Les cinéphiles déviants et parisiens (une caste peu représentée, mais très influente) redoutaient son annulation, rendue quasi-inévitable par la situation sanitaire. Mais avec une hardiesse forçant le respect, l’équipe de l’Étrange Festival a su se placer entre deux vagues, refusant absolument de s’en remettre à la plateforme numérique. Le crew avance masqué donc : les trois salles de projection se sont peuplées pendant une semaine et demie d’étranges individus au visage méconnaissable, comme lors d’une convention de boogeymen.
Et des masques, on en a vu, puisqu’en dépit de cette pandémie pesante, le succès était au rendez-vous.
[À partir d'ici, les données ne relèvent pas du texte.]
(** The files of a persistent store: below users/ by user name the blobs
    [.enc], those of a rotation [.enc.new], leftovers [.tmp] and old
    plaintext [.json]; and the master key with its [.new] and [.old]. *)
Record files : Type := MkFiles {
  enc : gmap string (list byte); enc_new : gmap string (list byte); tmp : gset string;
  json : gmap string (list byte);
  master : option (list byte); master_new : option (list byte); master_old : option (list byte)
}.
Definition set_enc (f : files) (m : gmap string (list byte)) : files :=
  MkFiles m (enc_new f) (tmp f) (json f) (master f) (master_new f) (master_old f).
Definition set_enc_new (f : files) (m : gmap string (list byte)) : files :=
  MkFiles (enc f) m (tmp f) (json f) (master f) (master_new f) (master_old f).
Definition set_tmp (f : files) (t : gset string) : files :=
  MkFiles (enc f) (enc_new f) t (json f) (master f) (master_new f) (master_old f).
Definition set_json (f : files) (m : gmap string (list byte)) : files :=
  MkFiles (enc f) (enc_new f) (tmp f) m (master f) (master_new f) (master_old f).
Definition set_master (f : files) (m n o : option (list byte)) : files :=
  MkFiles (enc f) (enc_new f) (tmp f) (json f) m n o.

Record TOTPStore : Type := MkStore {
  users : gmap string totpState; km : option TOTPKeyManager; storeDir : string; stopped : bool; disk : files
}.
Definition set_users (s : TOTPStore) (m : gmap string totpState) : TOTPStore :=
  MkStore m (km s) (storeDir s) (stopped s) (disk s).
Definition set_disk (s : TOTPStore) (f : files) : TOTPStore :=
  MkStore (users s) (km s) (storeDir s) (stopped s) f.
Definition set_km (s : TOTPStore) (k : TOTPKeyManager) : TOTPStore :=
  MkStore (users s) (Some k) (storeDir s) (stopped s) (disk s).
Definition put (s : TOTPStore) (username : string) (st : totpState) : TOTPStore :=
  set_users s (<[username := st]> (users s)).

(** The outcome of writing a file under a temporary name and renaming it,
    or of removing one. *)
Inductive file_outcome : Type := Done | NoDirectory | WriteFailed (partial : bool) | RenameFailed.

Definition writeBlobAtomic (f : files) (o : file_outcome) (username : string) (data : list byte)
    : files * bool :=
  match o with
  | Done => (set_tmp (set_enc f (<[username := data]> (enc f))) (tmp f ∖ {[username]}), true)
  | NoDirectory => (f, false)
  | WriteFailed partial => (if partial then set_tmp f (tmp f ∪ {[username]}) else f, false)
  | RenameFailed => (set_tmp f (tmp f ∖ {[username]}), false)
  end.
Definition removeFromDisk (s : TOTPStore) (o : file_outcome) (username : string) : TOTPStore * bool :=
  if String.eqb (storeDir s) "" then (s, true) else
  match o with
  | Done => (set_disk s (set_enc (disk s) (delete username (enc (disk s)))), true)
  | _ => (s, false)
  end.
Definition cleanupStaleTmpFiles (f : files) (removable : gset string) : files := set_tmp f (tmp f ∖ removable).

(** What the world contributes to one call: the clock at its first and its
    last reading, random bytes ([None] when reading them fails) and the
    outcome of the write. *)
Inductive code_source : Type := Random (b : list byte) | Clock (nanos : list Z).
Record env : Type := MkEnv {
  t1 : Z; t2 : Z; secret_rand : option (list byte); codes_rand : nat -> code_source;
  seal_nonce : option (list byte); blob_nonce : option (list byte); outcome : file_outcome
}.

(** ** Codes *)

Definition generateTOTPSecret (rand : option (list byte)) : option string := Base32.EncodeToString <$> rand.

Definition alphabet_at (z : Z) : byte :=
  nth (Z.to_nat z) (bytes_of_string recoveryAlphabet) (byte_of_Z 0).
Definition recovery_code (src : code_source) : string :=
  let buf := match src with
             | Random b => b
             | Clock nanos => (fun n => alphabet_at (Z.rem n (strlen recoveryAlphabet))) <$> nanos
             end in
  string_of_bytes ((fun b => alphabet_at (Z_of_byte b mod strlen recoveryAlphabet)) <$> buf).
Definition generateRecoveryCodes (rand : nat -> code_source) : list string :=
  (fun i => recovery_code (rand i)) <$> seq 0 numRecoveryCodes.

(** [%06d] of a number below 10^6 *)
Definition pad6 (n : Z) : string :=
  let d := digits 6 10 n in
  (String.concat "" (replicate (6 - String.length d) "0") +:+ d)%string.

Definition QRURL (issuer username secret : string) : string :=
  ("otpauth://totp/" +:+ issuer +:+ ":" +:+ username +:+ "?secret=" +:+ secret +:+ "&issuer=" +:+ issuer +:+
   "&algorithm=SHA256&digits=" +:+ digits 20 10 totpDigits +:+ "&period=" +:+ digits 20 10 totpPeriod)%string.

Section Crypto.
Context (hmac : list byte -> list byte -> list byte).
Context (gcm_seal : list byte -> list byte -> list byte -> list byte -> list byte).
Context (gcm_open : list byte -> list byte -> list byte -> list byte -> option (list byte)).
Context (hkdf : list byte -> list byte) (sha256 : list byte -> list byte).
Context (marshal : persistedState -> list byte) (unmarshal : list byte -> option persistedState).

(** ** One-time passwords (totp.go)

    [None] is an index out of range. *)
Definition computeTOTPCode (secret : list byte) (counter : Z) : option string :=
  let hash := hmac secret (be_bytes 8 counter) in
  last ← last hash;
  let offset := Z.to_nat (Z.land (Z_of_byte last) 15) in
  b0 ← hash !! offset;
  b1 ← hash !! (offset + 1)%nat;
  b2 ← hash !! (offset + 2)%nat;
  b3 ← hash !! (offset + 3)%nat;
  let binCode := Z.lor (Z.lor (Z.lor (Z.shiftl (Z.land (Z_of_byte b0) 127) 24)
    (Z.shiftl (Z_of_byte b1) 16)) (Z.shiftl (Z_of_byte b2) 8)) (Z_of_byte b3) in
  Some (pad6 (binCode mod 10 ^ 6)).

Definition offsets (skew : Z) : list Z := (fun i => Z.of_nat i - skew) <$> seq 0 (Z.to_nat (2 * skew + 1)).
Definition validateTOTP (secretBase32 code : string) (t skew : Z) : bool :=
  match Base32.DecodeString secretBase32 with
  | None => false
  | Some secret =>
      let counter := u64 (Z.quot (Unix t) totpPeriod) in
      existsb (fun offset => bool_decide (computeTOTPCode secret (u64 (counter + u64 offset)) = Some code))
        (offsets skew)
  end.

(** ** Sealing (totp_keymanager.go) *)
Definition Seal (km : TOTPKeyManager) (nonce : option (list byte)) (username plaintextSecret : string)
    : result crypto_error (list byte) :=
  newCipher (encKey km) ≫= fun _ =>
  match nonce with
  | None => Err NoRandom
  | Some nonce =>
      Ok (nonce ++ gcm_seal (encKey km) nonce (bytes_of_string plaintextSecret) (bytes_of_string username))
  end.
Definition Open (km : TOTPKeyManager) (username : string) (ciphertext : list byte) : result crypto_error string :=
  if len ciphertext <? gcmNonceSize then Err CiphertextTooShort else
  newCipher (encKey km) ≫= fun _ =>
  let nonce := slice ciphertext 0 gcmNonceSize in
  let encrypted := drop (Z.to_nat gcmNonceSize) ciphertext in
  match gcm_open (encKey km) nonce encrypted (bytes_of_string username) with
  | None => Err DecryptFailed
  | Some plaintext => Ok (string_of_bytes plaintext)
  end.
D’ailleurs, l’auteur de ces lignes a dû se résoudre à faire une croix sur quelques séances. C’est la faute au coronavirus. Forcément allégé de son fort taux d’invité – malgré quelques présentations vidéos atypiques envoyées directement par les cinéastes, mention spéciale à l’inénarrable Lloyd Kaufman -, l’évènement a su être aussi détonnant et singulier qu’à l’accoutumée. On ne pouvait rêver meilleur endroit pour se confiner.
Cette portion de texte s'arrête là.